By Caz Armstrong
“Beau Travail” (1999) is a poetic film about French Foreign Legionnaires by director Claire Denis. It shows an unexpected side of masculinity given the setting and the characters, and it celebrates the beauty of men’s bodies. Twenty years after it was made and Claire Denis’s “Beau Travail” still offers a unique perspective on a subject matter which has the potential to be plagued by violence and toxicity.
The film follows Legionnaires based in Djibouti, West Africa. The story is somewhat loose but it centers around three main characters – Chief Master Sergeant Galoup (Denis Lavant), his superior Bruno Forestier (Michel Subor), and a new recruit Gilles Sentain (Gregorie Colin).
When Sentain joins the legionnaires as a new recruit Galoup is jealous although it’s never made clear exactly why. It’s suggested that it’s his youth, beauty and the fact that he is not running from a violent or difficult past that has Galoup riled.
Galoup devises a plan to provoke Sentain into reacting then punish him for it – potentially getting rid of him forever. Galoup’s intentions are discovered and he’s ejected from the Legion to struggle with a civilian life he says he is unfit for.
“Some would accuse Denis (and her female Director of Photography Agnes Godard) of a reversal of the male gaze into something of a female gaze. But the male gaze is not just about the act of looking at women’s bodies, it is a reduction of them.”
On paper “Beau Travail” is a very traditionally masculine film about a militant force, jealousy, and murderous intentions. But the reality far from it, this film feels more like a ballet. Other films about military forces may open with violence or shows of force in order to assert the power, anger, and danger that surrounds these men. But here we first see the legionnaires standing perfectly still and silent, arms raised straight into the air like tree trunks, all facing different directions. It is as though these human bodies are at one with their surroundings, both powerful and natural.
The Legionnaires are frequently shown performing their training routines in a drawn-out choreography. They demonstrate great strength, agility, and flexibility but it is controlled and they are mostly silent.
Even when Galoup and Santain face off against each other it is more akin to a tango. Both parties strut around each other in a circle and the camera creeps closer and closer to their faces. But they don’t come to blows. This is about posturing and performing a dance, not physical fighting.
Some would accuse Denis (and her female Director of Photography Agnes Godard) of a reversal of the male gaze into something of a female gaze. But the male gaze is not just about the act of looking at women’s bodies, it is a reduction of them.
- We don’t see men’s bodies as hazy or unreal, with 2D lighting or set apart from the physical world in which they live. They are always a very present part of their environment.
- Although many scenes are somewhat abstract, they are not shown as fragmented body parts with their heads out of shot. They are shown as a whole, with heads, faces and expressions.
- They are not subject to touching or grabbing by other people – their bodies are their own.

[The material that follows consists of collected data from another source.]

(** ** C6: which side gets which value *)

(** C6, as amended.  In every control cycle that gets past the sensor
    check (open-loop mode, or neither reading NaN) the angle of the
    "right" formula is sent to the left front steer joint and the angle
    of the "left" formula to the right one; the wheel speeds computed as
    right/left go to the wheels of their own side exactly when the test
    [theta > 0] on the commanded angle holds, and to the wheels of the
    opposite side when it fails (an angle that is zero or negative). *)
Theorem side_assignment s inp time period :
  open_loop_ (params s) = true \/
  disnan (wheel_pos_reading inp) || disnan (steer_pos_reading inp) = false ->
  let p := params s in
  let c := cycle_command s time in
  let out := joints (update s inp time period) in
  let r_wheel := wheel_radius_ p in
  left_front_steer_joint_ out
    = right_wheel_steer_angle (ang c) (wheel_separation_l_ p)
        (wheel_separation_h_ p) /\
  right_front_steer_joint_ out
    = left_wheel_steer_angle (ang c) (wheel_separation_l_ p)
        (wheel_separation_h_ p) /\
  (dgt (ang c) (dofZ 0) = true ->
   right_rear_wheel_joint_ out = ddiv (right_rear_wheel_omega p c) r_wheel /\
   left_rear_wheel_joint_ out = ddiv (left_rear_wheel_omega p c) r_wheel /\
   right_front_wheel_joint_ out = ddiv (right_front_wheel_omega p c) r_wheel /\
   left_front_wheel_joint_ out = ddiv (left_front_wheel_omega p c) r_wheel) /\
  (dgt (ang c) (dofZ 0) = false ->
   right_rear_wheel_joint_ out = ddiv (left_rear_wheel_omega p c) r_wheel /\
   left_rear_wheel_joint_ out = ddiv (right_rear_wheel_omega p c) r_wheel /\
   right_front_wheel_joint_ out = ddiv (left_front_wheel_omega p c) r_wheel /\
   left_front_wheel_joint_ out = ddiv (right_front_wheel_omega p c) r_wheel).
Proof.
  intros Hgo. cbv zeta.
  destruct (update_past_sensor_check s inp time period Hgo) as (-> & _).
  destruct (wheel_targets_steer (params s) (cycle_command s time))
    as (_ & Hl & Hr).
  split; [exact Hl |]. split; [exact Hr |].
  split; intros Hside; unfold wheel_targets; rewrite Hside; repeat split.
Qed.

(** ** C8: a second command publisher *)

Lemma update_keeps_log s inp time period :
  rosout (update s inp time period) = rosout s /\
  throttle_last_hit (update s inp time period) = throttle_last_hit s.
Proof.
  unfold update, odometry_phase.
  destruct (open_loop_ (params s)); [| destruct (disnan _ || disnan _)];
    try (split; reflexivity);
    unfold motion_phase, publish_phase;
    cbn [last_state_publish_time_ set_odometry params];
    destruct (_ <? _)%Z; split; reflexivity.
Qed.

(** What a command's arrival does to the reports of the log. *)
Lemma callback_report s command num_publishers now :
  let s' := cmdVelCallback s command num_publishers now in
  (report_times (rosout s') = report_times (rosout s) /\
   throttle_last_hit s' = throttle_last_hit s) \/
  (report_times (rosout s') = toSec now :: report_times (rosout s) /\
   throttle_last_hit s' = toSec now /\
   throttle_check (toSec now) (throttle_last_hit s) (dofZ 1) = true).
Proof.
  cbv zeta. unfold cmdVelCallback, report_throttled.
  destruct (running s); [| left; split; reflexivity].
  destruct (negb _ && _); [| left; split; reflexivity].
  destruct (throttle_check _ _ _) eqn:Hthrottle; [right | left];
    repeat split.
Qed.




End CycleFacts.

(** ** C9: the two wheel separations *)

Section InitFacts.

Context {D : Type} {ops : DoubleOps D}.
Context {O : Type} {odo : OdometryOps D O}.

Local Open Scope string_scope.

Ltac init_step H :=
  match type of H with
  | init_bind ?r _ = InitOk _ =>
      let v := fresh "v" in
      destruct r as [v | | | |]; cbn [init_bind] in H; try discriminate H
  end.

Lemma init_reads_one_key (c : Controller D O) robot_hw root_nh controller_nh s :
  init c robot_hw root_nh controller_nh = InitOk s ->
  getParam_double controller_nh "wheel_separation_h"
    = Some (wheel_separation_h_ (params s)) /\
  getParam_double controller_nh "wheel_separation_h"
    = Some (wheel_separation_l_ (params s)).
Proof.
  unfold init. intros H.
  do 9 init_step H.
  destruct (getParam_double controller_nh "wheel_separation_h") as [ws |];
    [| discriminate H].
  destruct (getParam_double controller_nh "wheel_radius") as [wr |];
    [| discriminate H].
  do 9 init_step H.
  injection H as <-. split; reflexivity.
Qed.

(** C9.  After a successful [init], [wheel_separation_l_] (the wheelbase
    of the kinematics) and [wheel_separation_h_] (the track width) both
    hold the value of the one parameter "wheel_separation_h", so they are
    equal; and nothing the controller does afterwards changes them: in
    every later state, hence in every later cycle's forward kinematics and
    odometry gain, length equals width. *)
Theorem separations_loaded_from_one_key
    (c : Controller D O) robot_hw root_nh controller_nh s :
  init c robot_hw root_nh controller_nh = InitOk s ->
  getParam_double controller_nh "wheel_separation_h"
    = Some (wheel_separation_h_ (params s)) /\
  getParam_double controller_nh "wheel_separation_h"
    = Some (wheel_separation_l_ (params s)) /\
  forall s', reachable s s' ->
    wheel_separation_l_ (params s') = wheel_separation_h_ (params s').
Proof.
  intros Hinit.
  destruct (init_reads_one_key _ _ _ _ Hinit) as (Hh & Hl).
  repeat split; trivial.
  intros s' Hreach. rewrite (params_reachable Hreach). congruence.
Qed.

End InitFacts.

(** ** The controller over the reals *)

Section RealFacts.

Context {O : Type} {odo : OdometryOps R O}.

Implicit Types (s : Controller R O) (inp : CycleInputs R).
Implicit Types (p : Params R) (c : Commands R).
Implicit Types (time now : RosTime) (period : RosDuration).

Local Open Scope R_scope.

Lemma Rgtb_true a b : b < a -> Rgtb a b = true.
Proof. intros H. unfold Rgtb. destruct (Rlt_dec b a); [reflexivity | lra]. Qed.

Lemma Rgtb_false a b : a <= b -> Rgtb a b = false.
Proof. intros H. unfold Rgtb. destruct (Rlt_dec b a); [lra | reflexivity]. Qed.

Lemma Rleb_true a b : a <= b -> Rleb a b = true.
Proof. intros H. unfold Rleb. destruct (Rle_dec a b); [reflexivity | lra]. Qed.

Lemma Rleb_false a b : b < a -> Rleb a b = false.
Proof. intros H. unfold Rleb. destruct (Rle_dec a b); [lra | reflexivity]. Qed.

(** No real number is NaN: over the reals every cycle reaches the motion
    phase. *)
Lemma real_cycle_reaches_motion s inp time :
  exists s1, odometry_phase s inp time = Some s1.
Proof.
  unfold odometry_phase. destruct (open_loop_ (params s)); simpl; eauto.
Qed.

Lemma real_update_joints s inp time period :
  joints (update s inp time period)
    = wheel_targets (params s) (cycle_command s time) /\
  last0_cmd_ (update s inp time period) = cycle_command s time.
Proof.
  destruct (real_cycle_reaches_motion s inp time) as (s1 & Hodo).
  destruct (update_reaching_motion s inp time period Hodo) as (Hj & Hl & _).
  now split.
Qed.

Lemma wheel_targets_right_turn p c :
  0 < ang c ->
  wheel_targets p c =
    mkJoints (right_rear_wheel_omega p c / wheel_radius_ p)
             (left_rear_wheel_omega p c / wheel_radius_ p)
             (right_front_wheel_omega p c / wheel_radius_ p)
             (left_front_wheel_omega p c / wheel_radius_ p)
             (ang c)
             (right_wheel_steer_angle (ang c) (wheel_separation_l_ p)
                (wheel_separation_h_ p))
             (left_wheel_steer_angle (ang c) (wheel_separation_l_ p)
                (wheel_separation_h_ p)).
Proof.
  intros H. unfold wheel_targets. simpl dgt.
  now rewrite (Rgtb_true H).
Qed.

Lemma wheel_targets_otherwise p c :
  ang c <= 0 ->
  wheel_targets p c =
    mkJoints (left_rear_wheel_omega p c / wheel_radius_ p)
             (right_rear_wheel_omega p c / wheel_radius_ p)
             (left_front_wheel_omega p c / wheel_radius_ p)
             (right_front_wheel_omega p c / wheel_radius_ p)
             (ang c)
             (right_wheel_steer_angle (ang c) (wheel_separation_l_ p)
                (wheel_separation_h_ p))
             (left_wheel_steer_angle (ang c) (wheel_separation_l_ p)
                (wheel_separation_h_ p)).
Proof.
  intros H. unfold wheel_targets. simpl dgt.
  now rewrite (Rgtb_false H).
Qed.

The camera clearly appreciates the men’s bodies and the audience is invited to marvel at their power, muscles, and agility. But the way they are photographed does not reduce and objectify them in the same way as the male gaze does to women’s bodies.
The men are also shown as having complex emotions and pasts. There is a quiet contemplative atmosphere to much of the film and there is no physical violence and the drama is more psychological than adrenaline-fuelled action. In places, the music is a crescendo of chanting male voices. Like the bodies on screen, it evokes unity and passion but is also beautiful and graceful. This is a masculinity that is both deeply emotional and physically strong. A counter to the toxic masculinity narrative which sees sensitivity or beauty as weak and un-masculine.

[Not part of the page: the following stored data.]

(** The last loop of [unpack] on the entries and blocks of [pack]. *)
Lemma extract_pack_loop (deflate : list Z -> list Z)
  (inflate : list Z -> option (list Z)) (src : AssetSource)
  (compress : bool) :
  forall (paths : list (list Z)) (n0 f0 : Z) (pre post : list Z) (p : nat),
    Py.len pre = f0 ->
    (compress = true ->
     forall path, In path paths -> Py.endswith path slash = false ->
       inflate (deflate (contents src path)) = Some (contents src path)
       /\ Py.len (deflate (contents src path))
          <> Py.len (contents src path)) ->
    fst (extract_entries inflate true
           (map fst (pack_loop deflate src compress paths n0 f0))
           (pre ++ concat (map snd (pack_loop deflate src compress paths n0 f0))
                ++ post) p)
    = (unpacked_ops src paths, None).
Proof.
  induction paths as [|path rest IH]; intros n0 f0 pre post p Hpre Hz;
    [reflexivity|].
  cbn [pack_loop].
  destruct (payload deflate src compress path) as [[data us] cs] eqn:Ep.
  cbn [map fst snd concat extract_entries negb].
  unfold isDir, getDir. cbn [filepath].
  assert (IH' : forall p',
    fst (extract_entries inflate true
           (map fst (pack_loop deflate src compress rest
                       (n0 + (Py.len path + 1))
                       (f0 + Padding (Py.len data) PAD false)))
           (pre ++ (padded data
                    ++ concat (map snd
                         (pack_loop deflate src compress rest
                            (n0 + (Py.len path + 1))
                            (f0 + Padding (Py.len data) PAD false))))
                ++ post) p')
    = (unpacked_ops src rest, None)).
  { intros p'.
    replace (pre ++ (padded data ++ concat (map snd
               (pack_loop deflate src compress rest
                  (n0 + (Py.len path + 1))
                  (f0 + Padding (Py.len data) PAD false)))) ++ post)
      with ((pre ++ padded data) ++ concat (map snd
               (pack_loop deflate src compress rest
                  (n0 + (Py.len path + 1))
                  (f0 + Padding (Py.len data) PAD false))) ++ post)
      by (rewrite <- !app_assoc; reflexivity).
    apply IH.
    - rewrite len_app, len_padded. lia.
    - intros Hc q Hq. apply Hz; [exact Hc | right; exact Hq]. }
  unfold payload in Ep.
  destruct (Py.endswith path slash) eqn:Ed; cbn [negb] in Ep.
  - injection Ep as <- <- <-.
    unfold bind.
    specialize (IH' p).
    destruct (extract_entries inflate true _ _ p) as [r p'].
    cbn [fst] in IH'. subst r.
    cbn [unpacked_ops flat_map]. rewrite Ed. reflexivity.
  - assert (Hw : exists q,
      extract_file inflate
        {| nameOffset := n0; fileOffset := f0; uncompressedSize := us;
           compressedSize := cs; filepath := path |}
        (pre ++ (padded data ++ concat (map snd
               (pack_loop deflate src compress rest
                  (n0 + (Py.len path + 1))
                  (f0 + Padding (Py.len data) PAD false)))) ++ post) p
      = ([WriteFile path (contents src path)], None, q)).
    { exists (length pre + length data)%nat.
      rewrite (extract_file_at inflate _ data pre
                 (Py.zeros (Padding (Py.len data) PAD true)
                  ++ concat (map snd
                       (pack_loop deflate src compress rest
                          (n0 + (Py.len path + 1))
                          (f0 + Padding (Py.len data) PAD false)))
                  ++ post)).
      - unfold isCompressed. cbn [uncompressedSize compressedSize filepath].
        destruct compress.
        + injection Ep as <- <- <-.
          destruct (Hz eq_refl path (or_introl eq_refl) Ed) as [Hi Hl].
          rewrite Hi.
          destruct (Py.len (contents src path)
                    =? Py.len (deflate (contents src path))) eqn:E;
            [apply Z.eqb_eq in E; congruence | reflexivity].
        + injection Ep as <- <- <-. rewrite Z.eqb_refl. reflexivity.
      - exact Hpre.
      - cbn [compressedSize]. destruct compress; injection Ep as <- <- <-;
          reflexivity.
      - unfold padded. rewrite <- !app_assoc. reflexivity. }
    destruct Hw as [q Hw].
    rewrite (bind_step _ _ _ _ _ _ Hw). cbn [snd fst].
    unfold bind. specialize (IH' q).
    destruct (extract_entries inflate true _ _ q) as [r p'].
    cbn [fst] in IH'. subst r.
    cbn [unpacked_ops flat_map]. rewrite Ed. reflexivity.
Qed.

“After twenty years this film offers a masculinity which is much needed today. It’s a poetic celebration of emotion, self reflection and remorse. And an appreciation of men’s bodies as silently supple, powerful yet graceful.”
The overall tone is remorseful and bound in memories. In a voiceover Galoup says that “freedom begins with remorse” and those words ring true in the final scenes. Galoup lays on his bed considering his terrible actions and clutching a gun. As the camera pans to his arm a vein visibly pulses under his skin and his tattoo reads “Serve the good cause and die”. His veins are full of life but he feels he has come to the end and it’s time to die. He is remorseful and seeks freedom.
The final scene though is not one of suicide but of dancing. Galoup is in the club dancing with frenzied abandon to Corona’s “Rhythm Of The Night”. His leaping and rolling mirror the movements we saw earlier but this time it’s a raw expression, not a discipline. As this scene is set apart from the narrative of the film some see this as a reflection of his soul after his death. Some see it as him choosing to live with freedom after a life of structure.
However, you choose to read the scene it is rather powerful. After dancing in the desert in something akin to a ballet he now lets loose and expresses what’s really inside. After twenty years this film offers a masculinity that is much needed today. It’s a poetic celebration of emotion, self-reflection, and remorse. And an appreciation of men’s bodies as silently supple, powerful yet graceful. “Beau Travail” is very much worth another look.